Seasonal timing (all tiers)
Camp search is sharply seasonal, and a new page needs two to three months (longer for competitive terms) to reach its ranking potential, so publishing late is the most common wasted effort. The catch: the search peak depends on the camp type, and the bigger the commitment, the earlier parents search. Aim for a page to be ranking before its type's peak, which means publishing well ahead of it:
- Overnight or sleepaway searches peak in October; it is the considered, research-driven decision, made early. Have those pages live by mid-summer.
- Teen and high-school programs peak in January. Have those pages live by October. (January is also when registration interest spikes across the board, so it is the moment to be visible and current.)
- Day camp and generic "camps near me" peak in late spring, close to the season. Have those pages live by late winter, though earlier always helps.

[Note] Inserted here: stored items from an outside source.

(** * ragDemo: a shallow embedding of the pipeline's utilities

    The development follows the layout of the repository:
    - [error_logger]   : [utils/error_logger.py]  (class [APIErrorTracker])
    - [confluence_api] : [utils/confluence_api.py]
    - [openai_logic]   : [utils/openai_logic.py]
    - [data_prep]      : [utils/data_prep.py]
    - [app]            : the ingestion refresh of [app_pinecone_openai.py]

    Python objects are modelled by the type [value]; dictionaries that the
    code keeps as [defaultdict] are finite maps ([gmap]); a pandas frame is
    a list of labelled rows, each row a finite map from column names to
    values.  Effects (the process-wide tracker, the clock, the log files,
    the requests sent to the external services) are threaded through a state
    and exception monad.  The external services and the library functions
    the code calls ([json.dumps], [json.loads], [str], [strftime], the
    OpenAI and Confluence endpoints) are the fields of an environment
    record [Env]. *)

From Stdlib Require Import QArith Lqa.
From stdpp Require Import gmap strings list fin_maps pretty.

Set Warnings "-register-all,-clear-no-such-hyp,-abstract-large-number".

(* ===================================================================== *)
(** * Part I: the model                                                    *)
(* ===================================================================== *)

(** ** Python values and exceptions *)

Module python.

Whichever applies, run the calendar backward from your own peak, not a single date. Through the run-up, keep posting, gathering reviews, and refreshing pages (dates, prices) to hold freshness without losing accumulated ranking. Off-season, keep the profile active rather than going dark; steady activity compounds.

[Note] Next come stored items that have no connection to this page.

Lemma hardware_active_is_current_witness :
  _hw_active_lwp (fst (discover_threads small_board false fresh_session)) = Some 1
  /\ Forall (fun t => is_hw_active t (fst (discover_threads small_board false fresh_session))
                      = active t)
       (thread_cache (fst (discover_threads small_board false fresh_session))).
Proof.
  split; [reflexivity|]. apply Forall_forall.
  assert (Hpre : ~ precondition_fails small_board fresh_session).
  { intros [H | [[e H] | (kernel & Hk & [[e H] | H])]]; try discriminate.
    - injection Hk as <-. discriminate.
    - injection Hk as <-. discriminate. }
  destruct (hardware_active_is_current small_board false fresh_session Hpre)
    as (_ & _ & _ & Hnodup).
  apply Hnodup. vm_compute.
  repeat (constructor; [cbn; intuition discriminate|]). constructor.
Defined.

(** ** Lists in target memory *)

Lemma loop_test_holds (st : Loop) :
  current_ptr st <> 0 ->
  (List.length (new_thread_list st) < max_threads)%nat ->
  loop_test st = true.
Proof.
  intros Hp Hlen. unfold loop_test.
  apply Z.eqb_neq in Hp. rewrite Hp. cbn [negb andb].
  now apply Nat.ltb_lt.
Qed.

Lemma while_loop_chain (g : Gdb) (current : option Z) (offs : Offsets)
    (a : ArchitectureHandler) (thread_list_head : Z) (rest : list Z) :
  forall p st fuel,
    current_ptr st = p ->
    chain_to_end g thread_list_head p rest ->
    (List.length (new_thread_list st) + S (List.length rest) <= max_threads)%nat ->
    (S (List.length rest) < fuel)%nat ->
    exists final,
      while_loop g current offs a thread_list_head fuel st = Some final
      /\ map thread_ptr (new_thread_list final)
         = map thread_ptr (new_thread_list st) ++ p :: rest.
Proof.
  induction rest as [|q rest IH]; intros p st fuel Hp [Hnz Hlink] Hroom Hfuel;
    (destruct fuel as [|fuel]; [lia|]);
    cbn [while_loop]; unfold loop_iter;
    (rewrite loop_test_holds by (rewrite ?Hp; cbn [List.length] in Hroom; lia || assumption));
    rewrite Hp.
  - destruct Hlink as [Hnull | [[e Hraise] | Hback]].
    + rewrite Hnull.
      destruct (0 =? thread_list_head) eqn:Hzero.
      * eexists. split; [reflexivity|]. cbn [new_thread_list]. now rewrite map_app.
      * destruct fuel as [|fuel]; [cbn [List.length] in Hfuel; lia|].
        cbn [while_loop]. unfold loop_iter, loop_test. cbn [current_ptr Z.eqb negb andb].
        eexists. split; [reflexivity|]. cbn [new_thread_list]. now rewrite map_app.
    + rewrite Hraise. eexists. split; [reflexivity|].
      cbn [new_thread_list]. now rewrite map_app.
    + rewrite Hback, Z.eqb_refl. eexists. split; [reflexivity|].
      cbn [new_thread_list]. now rewrite map_app.
  - destruct Hlink as (Hnext & Hq & Hchain).
    rewrite Hnext.
    replace (q =? thread_list_head) with false by (symmetry; now apply Z.eqb_neq).
    edestruct (IH q) as (final & Hrun & Hptrs);
      [ | exact Hchain | | | exists final; split; [exact Hrun|] ].
    + reflexivity.
    + cbn [new_thread_list]. rewrite length_app. cbn [List.length] in *. lia.
    + cbn [List.length] in Hfuel. lia.
    + rewrite Hptrs. cbn [new_thread_list]. rewrite map_app, <- app_assoc.
      reflexivity.
Qed.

SEO is a slow channel: expect little in the first sixty days, with the payoff building over months. For fast, peak-season reach, pair it with camp-ads.

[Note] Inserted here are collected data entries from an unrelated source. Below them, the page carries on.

Lemma X20_int_input_stores_the_line_witness :
  loop_body ["INT READ [1]"]
      (Machine 0 initial_flags [0; 0] (Console [" 42 "; "next"] []))
    = Next (Machine 1 initial_flags [0; 42] (Console ["next"] [">> "])).
Proof.
  apply (X20_int_input_stores_the_line ["INT READ [1]"]
           (Machine 0 initial_flags [0; 0] (Console [" 42 "; "next"] []))
           "INT READ [1]" "READ" "[1]" [] " 42 " ["next"] 42 1);
    [reflexivity | reflexivity | reflexivity | reflexivity | reflexivity
     | reflexivity | simpl; lia].
Defined.

(** X21. The input form of [INT] ends the run with [EOFError] when no
    input is left, and with [ValueError] when the line read is not an
    integer, whatever the rest of the instruction is. *)
Theorem X21_int_input_failures program m line toks fuel :
  loop_test program m = true ->
  Py.getitem program (ic m) = Ok line ->
  Py.split (Py.strip line) = "INT" :: toks ->
  Py.contains "print" (Py.lower (Py.strip line)) = false ->
  (stdin (io m) = [] ->
   run_loop (S fuel) program m = Some (Crashed EOFError)) /\
  (forall first more,
     stdin (io m) = first :: more ->
     Py.int first = Raise ValueError ->
     run_loop (S fuel) program m = Some (Crashed ValueError)).
Proof.
  intros Htest Hfetch Hsplit Hprint.
  assert (Hbody : forall e,
            interrupt (Py.strip line) (ram m) (io m) = Raise e ->
            run_loop (S fuel) program m = Some (Crashed e)).
  { intros e He. simpl. rewrite Htest.
    enter_dispatch Hfetch Hsplit.
    simpl String.eqb. simpl Py.contains. cbv iota. by rewrite He. }
  split.
  - intros Hin. apply Hbody. unfold interrupt, input. by rewrite Hprint, Hin.
  - intros first more Hin Hbad. apply Hbody. unfold interrupt, input.
    by rewrite Hprint, Hin, bind_Ok, Hbad.
Qed.

Lemma X21_int_input_failures_witness :
  run_program 1 ["INT READ [0]"] [0] (Console [] [])
    = Some (Crashed EOFError) /\
  run_program 1 ["INT READ [0]"] [0] (Console ["4.5"] [])
    = Some (Crashed ValueError).
Proof.
  split.
  - apply (proj1 (X21_int_input_failures ["INT READ [0]"]
                   (initial [0] (Console [] [])) "INT READ [0]"
                   ["READ"; "[0]"] 0%nat eq_refl eq_refl eq_refl eq_refl)).
    reflexivity.
  - apply (proj2 (X21_int_input_failures ["INT READ [0]"]
                   (initial [0] (Console ["4.5"] [])) "INT READ [0]"
                   ["READ"; "[0]"] 0%nat eq_refl eq_refl eq_refl eq_refl)
             "4.5" []); reflexivity.
Defined.

(** * Operands *)

Section Operands.

Implicit Types (s t : string) (p : ascii -> bool) (c : ascii).

Lemma app_snoc_nonempty s c : Py.is_empty (s +:+ String c "") = false.
Proof. by destruct s. Qed.

Lemma rstrip_by_snoc p s c :
  p c = false ->
  Py.rstrip_by p (s +:+ String c "") = s +:+ String c "".
Proof.
  intros Hc. induction s as [|d s IH].
  - simpl. by rewrite Hc.
  - rewrite app_String. simpl. rewrite IH, app_snoc_nonempty.
    by rewrite andb_false_r.
Qed.

Lemma lstrip_by_snoc p s c :
  p c = false ->
  Py.lstrip_by p (s +:+ String c "") = Py.lstrip_by p s +:+ String c "".
Proof.
  intros Hc. induction s as [|d s IH].
  - simpl. by rewrite Hc.
  - rewrite app_String. simpl. by destruct (p d).
Qed.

Deliver a prioritized plan
Do not hand back a lecture. End with a plan scaled to the tier the director chose, split by effort, since their time is the real constraint:
- This week (quick wins): claim or verify the Google Business Profile, set the primary category, fix titles and missing meta descriptions, ask recent happy families for reviews.
- This season (the build): one page per program-and-place, internal-link structure, the posting and review habit, the calendar working back from January.
- Full build (if chosen): technical foundations, structured data, trust signals.
For each item, say what to do, why it matters, and the rough effort, so they can choose. Then hand off: camp-website-copy to write the pages this plan calls for, camp-ads to buy reach during the January-to-spring peak, and camp-aeo to be recommended by AI assistants as well as ranked.
Measure
Watch a few signals so the work is directed, not guessed:
- Google Search Console: which queries show your pages, impressions and clicks, indexing problems.
- Google Business Profile insights: searches, calls, direction requests, website clicks.
- Reviews: count and recency trend.
Each month, check whether you actually appear in the local results for your main "[program] + town" searches, and fix the weakest step first.
What this skill will not do
- Promise rankings, traffic, or timelines. Search is never guaranteed.
- Use tactics that risk penalties or suspension: keyword-stuffed business names, fake or incentivized reviews, doorway pages, hidden text, false schema.
- Write the page copy itself (see camp-website-copy) or buy placement (see camp-ads).
Grounded in
Standard local-search practice and Google's own guidance, plus honest-review rules. The aim is to be genuinely findable and accurate, never to trick the algorithm. Specifics change often, so verify current rules before relying on them.